> ASSIGNMENT
An exact reprint of the data below is required, line for line.

------ AVAILABLE DATA ------

(** * Tab Wrangler: the inactive-tab eviction core

    A shallow embedding of the background script ([checkToClose],
    [startup], [getTabsOlderThan], the [onReplaced] and
    [windows.onRemoved] listeners), of the in-memory cache
    ([tabTimesCache.ts]), of the archiver ([wrangleTabs] and the lock
    predicates of [tabUtil]) and of [debounce], followed by the
    properties the specification states about them and by further
    properties of the code.

    JavaScript objects used as dictionaries are finite maps keyed by
    property-key strings; numbers that the code only uses as integers
    (tab ids, epoch milliseconds, counts) are [Z]; [NaN] is [None] where a
    number can be [NaN]. *)

From Stdlib Require Import ZArith Lia Ascii String List QArith Qminmax.
From stdpp Require Import gmap strings list fin_maps pretty sorting.

Local Open Scope string_scope.
Local Open Scope list_scope.
Local Open Scope Z_scope.

(** ** JavaScript primitives used by the code *)

Module JS.

(** [String(n)] for an integer [n]: its decimal numeral. *)
Definition String_ (n : Z) : string := pretty n.

(** [String(tab.id)] where [tab.id] may be [undefined]. *)
Definition String_opt (o : option Z) : string :=
  match o with
  | Some n => String_ n
  | None => "undefined"
  end.

(** White space skipped by [parseInt] (the ASCII part of
    StrWhiteSpaceChar: TAB, LF, VT, FF, CR, SP). *)
Definition is_white (c : ascii) : bool :=
  let n := nat_of_ascii c in
  ((9 <=? n) && (n <=? 13))%nat || (n =? 32)%nat.

Fixpoint trimStart (s : string) : string :=
  match s with
  | String c r => if is_white c then trimStart r else s
  | EmptyString => EmptyString
  end.

Definition digit_of (c : ascii) : option Z :=
  let n := Z.of_nat (nat_of_ascii c) in
  if (48 <=? n) && (n <=? 57) then Some (n - 48) else None.

(** The longest prefix of decimal digits, read left to right; [acc] is
    [None] as long as no digit was seen. *)
Fixpoint parseDigits (s : string) (acc : option Z) : option Z :=
  match s with
  | String c r =>
      match digit_of c with
      | Some d => parseDigits r (Some (10 * default 0 acc + d))
      | None => acc
      end
  | EmptyString => acc
  end.

(** [parseInt(s, 10)]; [None] is [NaN]. *)
Definition parseInt (s : string) : option Z :=
  match trimStart s with
  | String c r =>
      if Ascii.eqb c "-" then Z.opp <$> parseDigits r None
      else if Ascii.eqb c "+" then parseDigits r None
      else parseDigits (String c r) None
  | EmptyString => None
  end.

(** [x || d] on a possibly missing number: [undefined] and [0] are
    falsy. *)
Definition or_default (x : option Z) (d : Z) : Z :=
  match x with
  | Some v => if v =? 0 then d else v
  | None => d
  end.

------

> TASK OUTPUT
(** * Tab Wrangler: the inactive-tab eviction core

    A shallow embedding of the background script ([checkToClose],
    [startup], [getTabsOlderThan], the [onReplaced] and
    [windows.onRemoved] listeners), of the in-memory cache
    ([tabTimesCache.ts]), of the archiver ([wrangleTabs] and the lock
    predicates of [tabUtil]) and of [debounce], followed by the
    properties the specification states about them and by further
    properties of the code.

    JavaScript objects used as dictionaries are finite maps keyed by
    property-key strings; numbers that the code only uses as integers
    (tab ids, epoch milliseconds, counts) are [Z]; [NaN] is [None] where a
    number can be [NaN]. *)

From Stdlib Require Import ZArith Lia Ascii String List QArith Qminmax.
From stdpp Require Import gmap strings list fin_maps pretty sorting.

Local Open Scope string_scope.
Local Open Scope list_scope.
Local Open Scope Z_scope.

(** ** JavaScript primitives used by the code *)

Module JS.

(** [String(n)] for an integer [n]: its decimal numeral. *)
Definition String_ (n : Z) : string := pretty n.

(** [String(tab.id)] where [tab.id] may be [undefined]. *)
Definition String_opt (o : option Z) : string :=
  match o with
  | Some n => String_ n
  | None => "undefined"
  end.

(** White space skipped by [parseInt] (the ASCII part of
    StrWhiteSpaceChar: TAB, LF, VT, FF, CR, SP). *)
Definition is_white (c : ascii) : bool :=
  let n := nat_of_ascii c in
  ((9 <=? n) && (n <=? 13))%nat || (n =? 32)%nat.

Fixpoint trimStart (s : string) : string :=
  match s with
  | String c r => if is_white c then trimStart r else s
  | EmptyString => EmptyString
  end.

Definition digit_of (c : ascii) : option Z :=
  let n := Z.of_nat (nat_of_ascii c) in
  if (48 <=? n) && (n <=? 57) then Some (n - 48) else None.

(** The longest prefix of decimal digits, read left to right; [acc] is
    [None] as long as no digit was seen. *)
Fixpoint parseDigits (s : string) (acc : option Z) : option Z :=
  match s with
  | String c r =>
      match digit_of c with
      | Some d => parseDigits r (Some (10 * default 0 acc + d))
      | None => acc
      end
  | EmptyString => acc
  end.

(** [parseInt(s, 10)]; [None] is [NaN]. *)
Definition parseInt (s : string) : option Z :=
  match trimStart s with
  | String c r =>
      if Ascii.eqb c "-" then Z.opp <$> parseDigits r None
      else if Ascii.eqb c "+" then parseDigits r None
      else parseDigits (String c r) None
  | EmptyString => None
  end.

(** [x || d] on a possibly missing number: [undefined] and [0] are
    falsy. *)
Definition or_default (x : option Z) (d : Z) : Z :=
  match x with
  | Some v => if v =? 0 then d else v
  | None => d
  end.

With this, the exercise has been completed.